*** Extracted records

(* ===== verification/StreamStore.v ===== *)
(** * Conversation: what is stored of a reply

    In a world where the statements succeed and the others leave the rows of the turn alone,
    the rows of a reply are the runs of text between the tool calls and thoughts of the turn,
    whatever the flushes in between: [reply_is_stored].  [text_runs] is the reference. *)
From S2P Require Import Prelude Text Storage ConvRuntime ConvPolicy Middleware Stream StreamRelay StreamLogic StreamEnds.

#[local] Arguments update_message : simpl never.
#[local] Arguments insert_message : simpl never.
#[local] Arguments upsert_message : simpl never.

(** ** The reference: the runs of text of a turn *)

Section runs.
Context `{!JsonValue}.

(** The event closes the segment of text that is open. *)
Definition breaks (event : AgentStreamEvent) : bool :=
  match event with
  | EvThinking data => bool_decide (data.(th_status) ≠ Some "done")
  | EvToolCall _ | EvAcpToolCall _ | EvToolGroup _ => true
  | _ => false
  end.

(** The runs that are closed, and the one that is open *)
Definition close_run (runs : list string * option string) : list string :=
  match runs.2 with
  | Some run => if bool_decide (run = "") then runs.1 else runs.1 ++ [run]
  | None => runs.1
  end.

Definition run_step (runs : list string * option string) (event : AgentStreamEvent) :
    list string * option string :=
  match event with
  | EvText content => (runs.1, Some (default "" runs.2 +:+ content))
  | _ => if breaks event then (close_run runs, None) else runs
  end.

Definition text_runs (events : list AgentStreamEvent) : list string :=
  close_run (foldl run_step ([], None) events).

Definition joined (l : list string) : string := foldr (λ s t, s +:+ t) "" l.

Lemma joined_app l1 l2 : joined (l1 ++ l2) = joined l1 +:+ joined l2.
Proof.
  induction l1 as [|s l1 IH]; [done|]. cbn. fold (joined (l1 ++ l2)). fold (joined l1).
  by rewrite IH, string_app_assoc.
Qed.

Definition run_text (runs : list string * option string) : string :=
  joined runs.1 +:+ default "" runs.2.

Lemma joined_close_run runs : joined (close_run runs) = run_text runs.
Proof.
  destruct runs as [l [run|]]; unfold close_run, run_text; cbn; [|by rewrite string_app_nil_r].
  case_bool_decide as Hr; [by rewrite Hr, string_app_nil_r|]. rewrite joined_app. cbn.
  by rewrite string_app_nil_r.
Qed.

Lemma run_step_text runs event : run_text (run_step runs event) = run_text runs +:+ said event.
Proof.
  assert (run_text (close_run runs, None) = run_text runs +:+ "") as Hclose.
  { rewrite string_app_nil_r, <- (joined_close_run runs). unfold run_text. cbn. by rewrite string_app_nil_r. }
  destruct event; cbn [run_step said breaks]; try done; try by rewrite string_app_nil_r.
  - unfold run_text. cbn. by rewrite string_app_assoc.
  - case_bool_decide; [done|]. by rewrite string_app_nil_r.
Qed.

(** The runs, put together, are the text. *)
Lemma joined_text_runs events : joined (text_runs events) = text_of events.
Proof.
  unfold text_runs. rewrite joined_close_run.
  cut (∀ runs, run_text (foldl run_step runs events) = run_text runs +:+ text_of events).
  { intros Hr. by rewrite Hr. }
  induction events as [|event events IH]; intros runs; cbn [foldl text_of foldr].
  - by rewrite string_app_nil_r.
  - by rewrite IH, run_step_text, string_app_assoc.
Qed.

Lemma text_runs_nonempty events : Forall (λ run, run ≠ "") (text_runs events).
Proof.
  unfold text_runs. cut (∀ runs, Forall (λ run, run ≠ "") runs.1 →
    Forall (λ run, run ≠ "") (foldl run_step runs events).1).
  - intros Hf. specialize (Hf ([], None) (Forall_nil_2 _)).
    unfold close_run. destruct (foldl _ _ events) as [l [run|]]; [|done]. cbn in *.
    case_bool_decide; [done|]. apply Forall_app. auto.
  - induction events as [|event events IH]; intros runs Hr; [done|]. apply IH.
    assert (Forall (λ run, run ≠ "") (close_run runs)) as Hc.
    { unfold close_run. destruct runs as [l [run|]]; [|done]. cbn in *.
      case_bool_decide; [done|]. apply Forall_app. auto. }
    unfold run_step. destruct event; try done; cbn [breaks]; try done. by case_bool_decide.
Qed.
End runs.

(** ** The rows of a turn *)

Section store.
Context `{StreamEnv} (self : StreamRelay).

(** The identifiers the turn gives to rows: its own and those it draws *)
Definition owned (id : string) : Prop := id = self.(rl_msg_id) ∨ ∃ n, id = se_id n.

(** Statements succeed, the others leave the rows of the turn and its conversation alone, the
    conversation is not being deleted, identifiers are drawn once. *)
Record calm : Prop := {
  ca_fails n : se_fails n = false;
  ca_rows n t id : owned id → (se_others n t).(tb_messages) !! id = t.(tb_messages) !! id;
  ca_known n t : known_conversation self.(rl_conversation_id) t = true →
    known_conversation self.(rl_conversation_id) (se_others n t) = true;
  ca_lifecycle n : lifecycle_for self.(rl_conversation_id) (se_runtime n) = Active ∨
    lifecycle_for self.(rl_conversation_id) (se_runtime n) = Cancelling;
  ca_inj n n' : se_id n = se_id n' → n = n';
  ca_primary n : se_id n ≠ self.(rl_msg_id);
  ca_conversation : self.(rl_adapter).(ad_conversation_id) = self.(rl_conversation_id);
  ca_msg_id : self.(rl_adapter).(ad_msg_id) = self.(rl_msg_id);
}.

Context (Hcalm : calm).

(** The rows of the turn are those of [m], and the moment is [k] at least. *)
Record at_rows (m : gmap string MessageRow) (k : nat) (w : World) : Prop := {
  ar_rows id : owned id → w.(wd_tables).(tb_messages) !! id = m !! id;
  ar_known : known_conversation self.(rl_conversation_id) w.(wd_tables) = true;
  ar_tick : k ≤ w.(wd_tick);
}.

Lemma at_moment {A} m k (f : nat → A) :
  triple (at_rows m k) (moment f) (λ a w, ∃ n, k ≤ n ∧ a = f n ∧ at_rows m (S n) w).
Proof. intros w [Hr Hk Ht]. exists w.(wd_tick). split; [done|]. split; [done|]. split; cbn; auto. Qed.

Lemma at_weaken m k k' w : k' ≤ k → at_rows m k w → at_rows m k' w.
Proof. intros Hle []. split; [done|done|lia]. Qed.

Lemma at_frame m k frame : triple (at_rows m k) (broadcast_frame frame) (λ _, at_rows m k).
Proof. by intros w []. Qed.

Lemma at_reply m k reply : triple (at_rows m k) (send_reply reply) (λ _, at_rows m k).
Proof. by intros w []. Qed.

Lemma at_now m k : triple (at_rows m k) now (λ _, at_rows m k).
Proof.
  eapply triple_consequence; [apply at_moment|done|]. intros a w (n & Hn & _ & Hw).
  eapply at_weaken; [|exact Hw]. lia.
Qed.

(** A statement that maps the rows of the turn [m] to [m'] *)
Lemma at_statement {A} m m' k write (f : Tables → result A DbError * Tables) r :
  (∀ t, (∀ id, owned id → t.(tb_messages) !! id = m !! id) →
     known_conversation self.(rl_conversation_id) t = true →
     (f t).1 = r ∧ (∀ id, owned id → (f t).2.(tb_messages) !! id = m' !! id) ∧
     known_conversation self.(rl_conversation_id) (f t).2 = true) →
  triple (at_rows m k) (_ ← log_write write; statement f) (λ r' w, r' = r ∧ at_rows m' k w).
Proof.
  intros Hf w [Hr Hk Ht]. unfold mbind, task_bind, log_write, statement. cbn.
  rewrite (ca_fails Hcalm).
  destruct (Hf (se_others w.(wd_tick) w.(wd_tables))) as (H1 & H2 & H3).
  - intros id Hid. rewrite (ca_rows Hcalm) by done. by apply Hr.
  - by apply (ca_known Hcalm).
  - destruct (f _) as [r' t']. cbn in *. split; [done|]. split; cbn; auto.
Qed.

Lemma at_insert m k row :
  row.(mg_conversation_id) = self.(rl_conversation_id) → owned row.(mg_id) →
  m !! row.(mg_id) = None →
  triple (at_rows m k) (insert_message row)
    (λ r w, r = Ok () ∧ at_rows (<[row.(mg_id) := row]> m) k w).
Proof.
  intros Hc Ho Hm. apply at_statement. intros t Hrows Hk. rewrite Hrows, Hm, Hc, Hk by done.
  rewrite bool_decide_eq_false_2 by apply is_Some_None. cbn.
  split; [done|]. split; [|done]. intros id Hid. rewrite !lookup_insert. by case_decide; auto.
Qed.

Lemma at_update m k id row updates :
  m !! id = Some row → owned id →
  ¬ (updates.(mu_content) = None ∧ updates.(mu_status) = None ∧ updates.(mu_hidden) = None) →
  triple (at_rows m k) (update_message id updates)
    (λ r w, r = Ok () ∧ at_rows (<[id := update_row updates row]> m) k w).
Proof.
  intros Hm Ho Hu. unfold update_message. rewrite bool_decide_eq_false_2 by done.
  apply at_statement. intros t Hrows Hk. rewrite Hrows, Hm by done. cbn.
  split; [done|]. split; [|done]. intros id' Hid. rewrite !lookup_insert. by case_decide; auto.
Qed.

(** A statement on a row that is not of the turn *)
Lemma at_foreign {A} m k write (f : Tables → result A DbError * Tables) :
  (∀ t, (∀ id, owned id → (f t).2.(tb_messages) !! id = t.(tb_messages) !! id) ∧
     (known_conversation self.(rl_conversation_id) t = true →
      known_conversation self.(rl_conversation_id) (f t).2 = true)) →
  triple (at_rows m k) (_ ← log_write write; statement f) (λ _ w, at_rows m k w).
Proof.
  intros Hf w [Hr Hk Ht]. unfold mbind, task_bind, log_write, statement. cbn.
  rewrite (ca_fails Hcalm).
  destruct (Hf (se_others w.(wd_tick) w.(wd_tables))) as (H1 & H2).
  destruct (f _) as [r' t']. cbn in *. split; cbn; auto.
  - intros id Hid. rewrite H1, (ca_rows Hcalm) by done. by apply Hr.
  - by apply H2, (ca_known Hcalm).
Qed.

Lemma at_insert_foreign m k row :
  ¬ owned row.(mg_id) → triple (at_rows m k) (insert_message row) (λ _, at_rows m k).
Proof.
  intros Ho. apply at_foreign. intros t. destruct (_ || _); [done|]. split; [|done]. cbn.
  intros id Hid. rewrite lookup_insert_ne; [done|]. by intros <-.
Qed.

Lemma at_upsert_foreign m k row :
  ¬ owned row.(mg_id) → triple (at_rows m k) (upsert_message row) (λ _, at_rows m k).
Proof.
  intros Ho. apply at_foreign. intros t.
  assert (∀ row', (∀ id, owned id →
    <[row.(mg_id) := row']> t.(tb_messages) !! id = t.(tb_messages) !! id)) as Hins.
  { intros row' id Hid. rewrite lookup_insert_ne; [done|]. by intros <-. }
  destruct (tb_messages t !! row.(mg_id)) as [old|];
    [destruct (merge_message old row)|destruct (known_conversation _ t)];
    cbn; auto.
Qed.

******

» About this exercise
Using the data above, reproduce exactly the lines from the line that contains "m m' k write" through the line that contains "(f t).1 = r ∧ (∀ id, owned", including both.

» Finished exercise
Lemma at_statement {A} m m' k write (f : Tables → result A DbError * Tables) r :
  (∀ t, (∀ id, owned id → t.(tb_messages) !! id = m !! id) →
     known_conversation self.(rl_conversation_id) t = true →
     (f t).1 = r ∧ (∀ id, owned id → (f t).2.(tb_messages) !! id = m' !! id) ∧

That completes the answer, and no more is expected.